**TASK TO COMPLETE**
Where the word "base" appears in a line of the entries below, count that line and give the total alone.

[Collected data entries]
-- Opening Marker --
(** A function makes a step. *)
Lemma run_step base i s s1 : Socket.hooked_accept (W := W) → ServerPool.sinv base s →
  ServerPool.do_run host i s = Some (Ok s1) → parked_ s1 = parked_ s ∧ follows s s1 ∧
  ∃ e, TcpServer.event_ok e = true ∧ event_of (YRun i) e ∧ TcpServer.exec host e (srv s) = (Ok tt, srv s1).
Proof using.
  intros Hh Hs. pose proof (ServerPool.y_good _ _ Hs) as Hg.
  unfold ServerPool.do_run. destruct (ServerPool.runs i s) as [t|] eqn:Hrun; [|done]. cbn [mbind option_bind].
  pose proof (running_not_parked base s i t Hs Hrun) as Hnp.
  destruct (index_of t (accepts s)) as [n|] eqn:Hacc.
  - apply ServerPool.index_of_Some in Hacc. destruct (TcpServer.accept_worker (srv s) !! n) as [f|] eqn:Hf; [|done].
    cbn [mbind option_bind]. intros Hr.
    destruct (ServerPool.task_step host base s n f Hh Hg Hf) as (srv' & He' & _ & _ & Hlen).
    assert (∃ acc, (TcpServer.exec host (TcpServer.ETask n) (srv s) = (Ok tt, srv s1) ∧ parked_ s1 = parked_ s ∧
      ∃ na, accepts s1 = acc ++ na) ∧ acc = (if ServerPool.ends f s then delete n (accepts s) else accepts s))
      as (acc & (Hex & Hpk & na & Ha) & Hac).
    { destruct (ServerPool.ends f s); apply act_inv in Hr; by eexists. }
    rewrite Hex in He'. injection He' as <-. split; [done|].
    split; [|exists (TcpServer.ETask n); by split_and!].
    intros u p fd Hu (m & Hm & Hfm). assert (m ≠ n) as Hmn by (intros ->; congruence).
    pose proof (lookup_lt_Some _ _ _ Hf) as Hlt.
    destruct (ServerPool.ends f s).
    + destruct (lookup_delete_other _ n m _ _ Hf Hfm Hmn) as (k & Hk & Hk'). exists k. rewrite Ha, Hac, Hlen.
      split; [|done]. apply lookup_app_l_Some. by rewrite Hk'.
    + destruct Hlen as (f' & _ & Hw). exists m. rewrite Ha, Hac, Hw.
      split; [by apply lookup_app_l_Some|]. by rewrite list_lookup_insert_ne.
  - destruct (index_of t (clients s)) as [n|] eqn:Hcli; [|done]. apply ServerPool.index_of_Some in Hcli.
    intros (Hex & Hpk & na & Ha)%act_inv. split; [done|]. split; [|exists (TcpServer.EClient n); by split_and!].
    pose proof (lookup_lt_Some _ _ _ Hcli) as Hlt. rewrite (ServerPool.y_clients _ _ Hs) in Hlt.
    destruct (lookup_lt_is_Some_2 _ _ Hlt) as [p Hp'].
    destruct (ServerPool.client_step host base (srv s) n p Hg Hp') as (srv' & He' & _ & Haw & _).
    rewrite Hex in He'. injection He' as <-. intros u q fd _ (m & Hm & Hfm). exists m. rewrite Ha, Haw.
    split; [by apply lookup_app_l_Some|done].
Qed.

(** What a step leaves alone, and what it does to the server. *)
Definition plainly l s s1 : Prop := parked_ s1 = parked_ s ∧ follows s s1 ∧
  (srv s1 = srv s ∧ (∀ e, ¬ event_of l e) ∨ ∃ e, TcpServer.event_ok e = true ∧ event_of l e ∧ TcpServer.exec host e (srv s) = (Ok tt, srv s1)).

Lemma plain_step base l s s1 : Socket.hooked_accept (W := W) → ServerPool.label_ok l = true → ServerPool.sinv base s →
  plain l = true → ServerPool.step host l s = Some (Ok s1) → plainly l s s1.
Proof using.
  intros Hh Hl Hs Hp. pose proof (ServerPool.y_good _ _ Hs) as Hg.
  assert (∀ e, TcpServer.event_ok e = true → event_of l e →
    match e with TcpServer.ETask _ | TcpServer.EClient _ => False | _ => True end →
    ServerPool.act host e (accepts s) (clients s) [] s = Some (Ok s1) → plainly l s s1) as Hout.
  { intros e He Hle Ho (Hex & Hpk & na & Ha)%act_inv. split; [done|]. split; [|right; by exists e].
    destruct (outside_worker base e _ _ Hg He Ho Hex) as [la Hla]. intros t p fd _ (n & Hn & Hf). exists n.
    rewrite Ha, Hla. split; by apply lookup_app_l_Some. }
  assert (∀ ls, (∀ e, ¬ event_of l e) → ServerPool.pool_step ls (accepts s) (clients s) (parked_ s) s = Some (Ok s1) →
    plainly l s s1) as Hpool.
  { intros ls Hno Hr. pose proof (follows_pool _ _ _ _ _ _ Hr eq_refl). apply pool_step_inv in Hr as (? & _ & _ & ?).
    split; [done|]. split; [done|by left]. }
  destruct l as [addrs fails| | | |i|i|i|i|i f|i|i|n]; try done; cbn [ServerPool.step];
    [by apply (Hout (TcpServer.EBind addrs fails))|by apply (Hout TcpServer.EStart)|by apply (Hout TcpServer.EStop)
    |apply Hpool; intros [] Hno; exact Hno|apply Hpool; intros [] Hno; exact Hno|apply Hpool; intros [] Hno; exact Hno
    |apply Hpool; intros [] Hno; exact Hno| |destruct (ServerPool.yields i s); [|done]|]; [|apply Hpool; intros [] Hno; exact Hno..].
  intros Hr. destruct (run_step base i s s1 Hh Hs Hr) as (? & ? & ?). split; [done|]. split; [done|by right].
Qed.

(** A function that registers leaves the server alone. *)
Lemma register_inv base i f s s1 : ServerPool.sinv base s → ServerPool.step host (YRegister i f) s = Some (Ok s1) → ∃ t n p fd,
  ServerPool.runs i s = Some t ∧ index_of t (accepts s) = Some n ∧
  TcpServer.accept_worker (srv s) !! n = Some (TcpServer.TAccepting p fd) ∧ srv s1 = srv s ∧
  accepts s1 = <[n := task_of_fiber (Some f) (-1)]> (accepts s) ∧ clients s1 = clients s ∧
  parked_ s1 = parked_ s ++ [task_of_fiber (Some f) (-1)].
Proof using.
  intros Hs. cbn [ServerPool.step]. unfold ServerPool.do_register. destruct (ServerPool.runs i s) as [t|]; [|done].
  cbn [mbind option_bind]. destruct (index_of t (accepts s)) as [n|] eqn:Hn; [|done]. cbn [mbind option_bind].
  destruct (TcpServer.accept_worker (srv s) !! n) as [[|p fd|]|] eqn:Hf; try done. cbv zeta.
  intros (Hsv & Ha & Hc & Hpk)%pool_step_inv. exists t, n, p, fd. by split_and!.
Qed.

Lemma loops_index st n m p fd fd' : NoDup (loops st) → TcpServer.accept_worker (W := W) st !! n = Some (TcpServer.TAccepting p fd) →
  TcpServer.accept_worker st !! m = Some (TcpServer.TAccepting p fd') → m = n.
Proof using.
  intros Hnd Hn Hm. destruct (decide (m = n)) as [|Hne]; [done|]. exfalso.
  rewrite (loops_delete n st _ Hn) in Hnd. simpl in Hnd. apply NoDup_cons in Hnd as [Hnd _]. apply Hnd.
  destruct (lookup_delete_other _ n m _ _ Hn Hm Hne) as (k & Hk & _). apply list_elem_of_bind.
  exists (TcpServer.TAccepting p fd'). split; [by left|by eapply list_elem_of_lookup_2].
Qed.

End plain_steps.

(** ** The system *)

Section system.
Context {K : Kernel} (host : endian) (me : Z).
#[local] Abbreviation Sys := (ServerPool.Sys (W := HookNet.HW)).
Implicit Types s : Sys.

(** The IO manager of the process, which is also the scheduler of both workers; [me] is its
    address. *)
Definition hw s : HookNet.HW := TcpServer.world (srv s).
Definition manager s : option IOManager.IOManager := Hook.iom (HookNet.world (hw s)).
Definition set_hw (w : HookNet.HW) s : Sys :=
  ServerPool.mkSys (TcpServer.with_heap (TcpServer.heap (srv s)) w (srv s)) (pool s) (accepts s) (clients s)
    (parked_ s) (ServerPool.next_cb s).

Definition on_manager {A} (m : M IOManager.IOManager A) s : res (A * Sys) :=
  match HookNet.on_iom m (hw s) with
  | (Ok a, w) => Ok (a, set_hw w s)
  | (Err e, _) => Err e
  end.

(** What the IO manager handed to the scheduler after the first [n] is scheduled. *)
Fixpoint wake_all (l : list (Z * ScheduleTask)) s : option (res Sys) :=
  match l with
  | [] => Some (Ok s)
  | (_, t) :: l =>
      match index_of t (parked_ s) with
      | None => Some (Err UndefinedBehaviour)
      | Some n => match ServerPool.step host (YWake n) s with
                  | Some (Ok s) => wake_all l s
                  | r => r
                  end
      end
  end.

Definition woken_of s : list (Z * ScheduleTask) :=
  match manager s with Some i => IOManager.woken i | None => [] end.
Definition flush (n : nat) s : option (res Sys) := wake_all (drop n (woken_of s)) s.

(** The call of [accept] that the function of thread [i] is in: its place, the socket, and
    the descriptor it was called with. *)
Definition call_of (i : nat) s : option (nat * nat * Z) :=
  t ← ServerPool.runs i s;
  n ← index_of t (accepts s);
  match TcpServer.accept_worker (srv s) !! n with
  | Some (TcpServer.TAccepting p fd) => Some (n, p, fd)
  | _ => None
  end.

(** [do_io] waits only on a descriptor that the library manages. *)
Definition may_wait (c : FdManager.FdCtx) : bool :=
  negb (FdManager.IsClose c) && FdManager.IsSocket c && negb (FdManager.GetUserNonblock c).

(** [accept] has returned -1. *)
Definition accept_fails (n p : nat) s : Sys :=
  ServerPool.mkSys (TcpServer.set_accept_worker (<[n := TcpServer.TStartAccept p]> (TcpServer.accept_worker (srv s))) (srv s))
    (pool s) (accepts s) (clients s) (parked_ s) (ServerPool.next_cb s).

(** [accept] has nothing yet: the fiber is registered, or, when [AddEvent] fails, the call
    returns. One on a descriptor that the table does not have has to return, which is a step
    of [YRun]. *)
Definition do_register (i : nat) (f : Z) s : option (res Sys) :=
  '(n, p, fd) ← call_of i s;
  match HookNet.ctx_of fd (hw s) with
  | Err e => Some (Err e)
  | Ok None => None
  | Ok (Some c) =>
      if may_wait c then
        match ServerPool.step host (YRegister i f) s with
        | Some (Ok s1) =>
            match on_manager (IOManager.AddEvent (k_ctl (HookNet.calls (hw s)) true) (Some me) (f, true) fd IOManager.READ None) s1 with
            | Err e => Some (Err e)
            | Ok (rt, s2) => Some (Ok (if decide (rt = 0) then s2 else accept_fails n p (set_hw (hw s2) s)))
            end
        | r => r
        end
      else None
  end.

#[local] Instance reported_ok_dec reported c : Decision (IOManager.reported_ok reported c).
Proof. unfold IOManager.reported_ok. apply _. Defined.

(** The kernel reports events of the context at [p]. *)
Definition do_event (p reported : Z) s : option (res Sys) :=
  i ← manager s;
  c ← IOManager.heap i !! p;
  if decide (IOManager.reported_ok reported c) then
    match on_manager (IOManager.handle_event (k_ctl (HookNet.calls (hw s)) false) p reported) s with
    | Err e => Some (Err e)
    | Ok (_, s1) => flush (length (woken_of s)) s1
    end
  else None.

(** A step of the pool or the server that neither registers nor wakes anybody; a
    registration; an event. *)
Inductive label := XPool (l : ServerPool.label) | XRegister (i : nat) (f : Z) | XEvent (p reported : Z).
-- Closing Marker --
**WRITTEN SOLUTION**
8